TernaryComputer

Monongahela
Balanced ternary
- Logic!
Architecture
Instruction reference
Implementation

ah shit this needs a name. The Soviet ternary computer was named Setun, after a river in Russia. I could name this after a river near me, and force everyone to try to pronounce Monongahela. Sure, let’s do it.

Monongahela

So I sort of want to make a virtual machine for a computer using balanced ternary, just to see how it’d work out. Signed vs. unsigned arithmetic is generally a big pain in the ass, but with balanced ternary that’s not a problem, because sign is built into the number system implicitly. You could make a ternary computer in non-balanced ternary, but balanced ternary is rad af so there’s no reason not to use it. So let’s make a typical Von Neumann architecture machine with Kleene logic.

Of course it’s going to be slow as fuck since we have to essentially emulate each trit on top of binary operations, but hey. This is an experiment.
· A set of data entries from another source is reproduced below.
(* ===== verification/Handler.v ===== *)
(** * Answering a build's messages ([apps/intake/src/handler.ts])

    [handleTurn] as a program over one connection, the clock and the turn.
    Times are whole milliseconds. A statement may answer, reject, or still be
    outstanding when the call's budget runs out: then the race around the whole
    call ends it, and what was running is fenced. *)
From S2P Require Import Prelude JsString Regex JsNumber Part Assembly MatcherTypes Json Rules Spec Decide Policy.
From S2P Require Import Effects Llm LlmCall Db Turn.
#[local] Open Scope string_scope.
#[local] Open Scope list_scope.
#[local] Open Scope Z_scope.

(** ** Budget *)
Definition MAX_PASSES : nat := 3.
Definition MIN_CLEANUP_MS : Z := 25.
(** [Math.round(deadlineMs / 15)]: no quotient of two integers by 15 is a tie. *)
Definition defaultReserve (deadlineMs : Z) : Z := Z.max 40 ((2 * deadlineMs + 15) / 30).
Definition total_budget (budgetMs : option Z) (deadlineMs : Z) : Z :=
  default (deadlineMs + defaultReserve deadlineMs) budgetMs.
Definition reserveMs (budgetMs : option Z) (deadlineMs : Z) : Z := Z.max 0 (total_budget budgetMs deadlineMs - deadlineMs).
(** [cleanupMs] of what remains *)
Definition cleanupMs (remaining : Z) : Z := if remaining <? MIN_CLEANUP_MS then 0 else remaining.

(** ** Errors *)

(** [TurnRetryableError]; running out of budget; anything else (a rejected
    statement, a stored spec the schema refuses). *)
Inductive HandlerError := TurnRetryable (reason : ReplyReason) | OutOfBudget | OtherError.
Definition is_retryable (e : HandlerError) : bool := match e with TurnRetryable _ => true | _ => false end.

(** [RETRYABLE_REASONS] *)
Definition retryable_reason (r : ReplyReason) : bool :=
  match r with r_failure f_provider_error | r_error => true | _ => false end.

(** ** The operations *)
Record Answered := mkAnswered { message_id : string; spec_version : option nat; answered_status : IntakeBuildStatus }.

(** The final transaction's rows: the message answered, the reply, the build's
    status and, when there is a new version, what it stores. *)
Record Answer := mkAnswer {
  an_target : Message;
  an_reply : string;
  an_status : IntakeBuildStatus;
  an_latest : option nat;
  an_spec : option (nat * Decision)
}.

Inductive HandlerE :=
| Connect
| Remaining
| FindBuild
| TryLock
| Unlock
| LatestRole
| FindOwner
| ReadTranscript
| ReadSpec
| CountRounds
| SetSpecifying
| RunTurn (input : TurnInput) (deadlineMs : Z)
| CloseTurn (withinMs : Z)
| Write (a : Answer)
| CloseHandles (withinMs : Z)
| Release (destroyed : bool).

(** A statement's end. The turn itself never rejects, but the call's race may be
    lost while it runs. *)
Inductive reply (X : Type) := Got (x : X) | Rejected | Outstanding.
Arguments Got {X} x. Arguments Rejected {X}. Arguments Outstanding {X}.

Definition HandlerA (e : HandlerE) : Type :=
  match e with
  | Connect => bool
  | Remaining => Z
  | FindBuild | FindOwner | TryLock => reply bool
  | Unlock | SetSpecifying | CloseTurn _ => reply unit
  | LatestRole => reply (option Role)
  | ReadTranscript => reply (list Message)
  | ReadSpec => reply (option SpecVersion)
  | CountRounds => reply nat
  | RunTurn _ _ => option (option (outcome TurnError TurnOutcome))
  | Write _ => reply string
  | CloseHandles _ => bool
  | Release _ => unit
  end.

(** The end of a piece of the call: a value, a rejection, or the race lost. *)
Inductive res (A : Type) := Val (a : A) | Err (e : HandlerError) | Expired.
Arguments Val {A} a. Arguments Err {A} e. Arguments Expired {A}.

#[local] Abbreviation act A := (prog (E := HandlerE) HandlerA (res A)).

Definition got {X A} (r : reply X) (k : X -> act A) : act A :=
  match r with Got x => k x | Rejected => Ret (Err OtherError) | Outstanding => Ret Expired end.

Definition andThen {A B} (p : act A) (k : A -> act B) : act B :=
  bind p (fun r => match r with Val a => k a | Err e => Ret (Err e) | Expired => Ret Expired end).

(** ** [withDeadline] *)

(** [None]: the timer won the race. *)
Definition withDeadline (r : option (outcome TurnError TurnOutcome)) : TurnOutcome :=
  match r with
  | None => OReply (r_failure f_deadline) FALLBACK_REPLY None
  | Some (Value o) => o
  | Some (Throws _) => OReply r_error FALLBACK_REPLY None
  end.

(** ** [answerLatest] *)
Definition idle_status (previous : option Spec) : IntakeBuildStatus :=
  match previous with Some p => if settled p then planning else asking | None => asking end.

Definition answer_of (target : Message) (latestSpec : option SpecVersion) (o : TurnOutcome) : Answer :=
  let previous := sv_data <$> latestSpec in
  match o with
  | OSpec d =>
      mkAnswer target (dec_reply d) (dec_status d) (sv_version <$> latestSpec)
        (if newVersion d then Some (S (default O (sv_version <$> latestSpec)), d) else None)
  | OReply _ reply _ => mkAnswer target reply (idle_status previous) (sv_version <$> latestSpec) None
  end.

Definition written (a : Answer) (id : string) : Answered :=
  mkAnswered id (match an_spec a with Some (v, _) => Some v | None => an_latest a end) (an_status a).

Definition turn_input (transcript : list Message) (latestSpec : option SpecVersion) (rounds : nat) : TurnInput :=
  mkTurnInput ((fun m => mkLine (m_role m) (m_text m)) <$> transcript) (sv_data <$> latestSpec) rounds.

Section Handler.
Context (deadlineMs : Z) (budgetMs : option Z) (mayRetry : bool).
#[local] Abbreviation reserve := (reserveMs budgetMs deadlineMs).

(** The handle is closed in a [finally]; its rejection replaces the outcome. *)
Definition run_and_close (input : TurnInput) : act TurnOutcome :=
  (do! remaining := Remaining in
   do! r := RunTurn input (Z.min deadlineMs (remaining - reserve)) in
   match r with
   | None => Ret Expired
   | Some r =>
       do! remaining := Remaining in
       do! closed := CloseTurn (cleanupMs remaining) in
       got closed (fun _ => Ret (Val (withDeadline r)))
   end)%prog.

Definition retried (o : TurnOutcome) : option ReplyReason :=
  match o with OReply reason _ _ => if mayRetry && retryable_reason reason then Some reason else None | OSpec _ => None end.

Definition answerLatest : act (option Answered) :=
  (do! owner := FindOwner in got owner (fun found =>
   if negb found then Ret (Val None) else
   do! transcript := ReadTranscript in got transcript (fun transcript =>
   match last transcript with
   | Some target =>
       match m_role target with
       | assistant => Ret (Val None)
       | user =>
           do! latestSpec := ReadSpec in got latestSpec (fun latestSpec =>
           do! rounds := CountRounds in got rounds (fun rounds =>
           do! status := SetSpecifying in got status (fun _ =>
           andThen (run_and_close (turn_input transcript latestSpec rounds)) (fun o =>
           match retried o with
           | Some reason => Ret (Err (TurnRetryable reason))
           | None =>
               let a := answer_of target latestSpec o in
               do! id := Write a in got id (fun id => Ret (Val (Some (written a id))))
           end))))
       end
   | None => Ret (Val None)
   end)))%prog.

(** ** The loops *)

(** The inner loop, under the lock: [n] more passes; it returns the passes left
    and the last answer. *)
Fixpoint answer_loop (n : nat) (last : option Answered) : act (nat * option Answered) :=
  match n with
  | O => Ret (Val (O, last))
  | S n =>
      andThen answerLatest (fun answered =>
        match answered with
        | None => Ret (Val (S n, last))
        | Some a =>
            (do! remaining := Remaining in
             if remaining <=? reserve then Ret (Val (n, Some a)) else answer_loop n (Some a))%prog
        end)
  end.

(** The [finally] that releases the lock; a rejection of the unlock replaces
    what was being returned or thrown. *)
Definition release_lock {A} (r : res A) : act A :=
  match r with
  | Expired => Ret Expired
  | Err e =>
      if is_retryable e then
        (do! remaining := Remaining in
         if 0 <? cleanupMs remaining then do! u := Unlock in got u (fun _ => Ret (Err e)) else Ret (Err e))%prog
      else Ret (Err e)
  | Val a =>
      (do! remaining := Remaining in
       if 0 <? cleanupMs remaining then do! u := Unlock in got u (fun _ => Ret (Val a)) else Ret (Val a))%prog
  end.

(** The outer loop. [fuel] bounds how often the lock is taken. *)
Fixpoint lock_loop (fuel n : nat) (last : option Answered) : act (option (option Answered)) :=
  match n, fuel with
  | O, _ => Ret (Val (Some last))
  | _, O => Ret (Val None)
  | S _, S fuel =>
      (do! remaining := Remaining in
       if remaining <=? reserve then Ret (Err OutOfBudget) else
       do! locked := TryLock in got locked (fun locked =>
       if negb locked then Ret (Val (Some last)) else
       andThen (bind (answer_loop n last) release_lock) (fun '(n', last') =>
       do! latest := LatestRole in got latest (fun latest =>
       if bool_decide (latest = Some user) then lock_loop fuel n' last' else Ret (Val (Some last'))))))%prog
  end.

Inductive TurnResponse := NoSuchBuild | Noop | Reply (a : Answered) | NoFuel.

Definition answerWhileUnanswered (fuel : nat) : act TurnResponse :=
  (do! found := FindBuild in got found (fun found =>
   if negb found then Ret (Val NoSuchBuild) else
   andThen (lock_loop fuel MAX_PASSES None) (fun r =>
   Ret (Val (match r with None => NoFuel | Some None => Noop | Some (Some a) => Reply a end)))))%prog.

(** [handleTurn]: the race, then the [finally] that closes every handle and
    returns the connection to the pool, destroyed when anything was wrong with
    it. *)
Definition handleTurn (fuel : nat) : prog (E := HandlerE) HandlerA (outcome HandlerError TurnResponse) :=
  (do! connected := Connect in
   if negb connected then Ret (Throws OtherError) else
   run! r := answerWhileUnanswered fuel in
   let broken := match r with Val _ => false | Err e => negb (is_retryable e) | Expired => true end in
   do! remaining := Remaining in
   do! closed := CloseHandles (cleanupMs remaining) in
   do! released := Release (broken || negb closed) in
   Ret (match r with Val a => Value a | Err e => Throws e | Expired => Throws OutOfBudget end))%prog.
End Handler.

(** ** The final transaction on the tables *)
Definition status_of (s : IntakeBuildStatus) : BuildStatus :=
  match s with specifying => st_specifying | asking => st_asking | planning => st_planning end.

(** [id] and [now] are the database's. *)
Definition write_answer (buildId id : string) (now : Z) (a : Answer) (d : Db) : Db :=
  let d := with_messages d (t_messages d ++
             [mkMsg id buildId assistant (an_reply a) None (m_createdAt (an_target a) + 1)]) in
  let d := match an_spec a with
           | Some (v, dec) => with_specs d (t_specs d ++
               [mkVersion buildId v (dec_spec dec) (confidence dec) (open_questions (dec_spec dec))])
           | None => d
           end in
  set_status d buildId (status_of (an_status a)) now.

(** [jsonb_array_length(open_questions) > 0] *)
Definition asks_questions (s : SpecVersion) : bool := Nat.ltb O (length (sv_openQuestions s)).
Definition count_rounds (d : Db) (buildId : string) : nat := length (List.filter asks_questions (specs_of d buildId)).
This sort of thing is explored in MUCH MORE DEPTH by http://www.scribd.com/doc/78370674/Ternary-Computing-TestBed-3-Trit-Computer-Architecture which, in case that link vanishes someday, is “Ternary Computing Testbed 3-Trit Computer Architecture”, by Jeff Connelly, Advised by Professor Phillip Nico of the California Polytechnic State University of San Luis Obispo, published August 2008. Oooor see http://jeff.tk//trinary/CPE%20Report%20-%20Ternary%20Computing%20Testbed%20-%20RC6.pdf . There’s also other explorations here: https://homepage.cs.uiowa.edu/~dwjones/ternary/ , but they don’t use balanced ternary and so are officially Le Lame.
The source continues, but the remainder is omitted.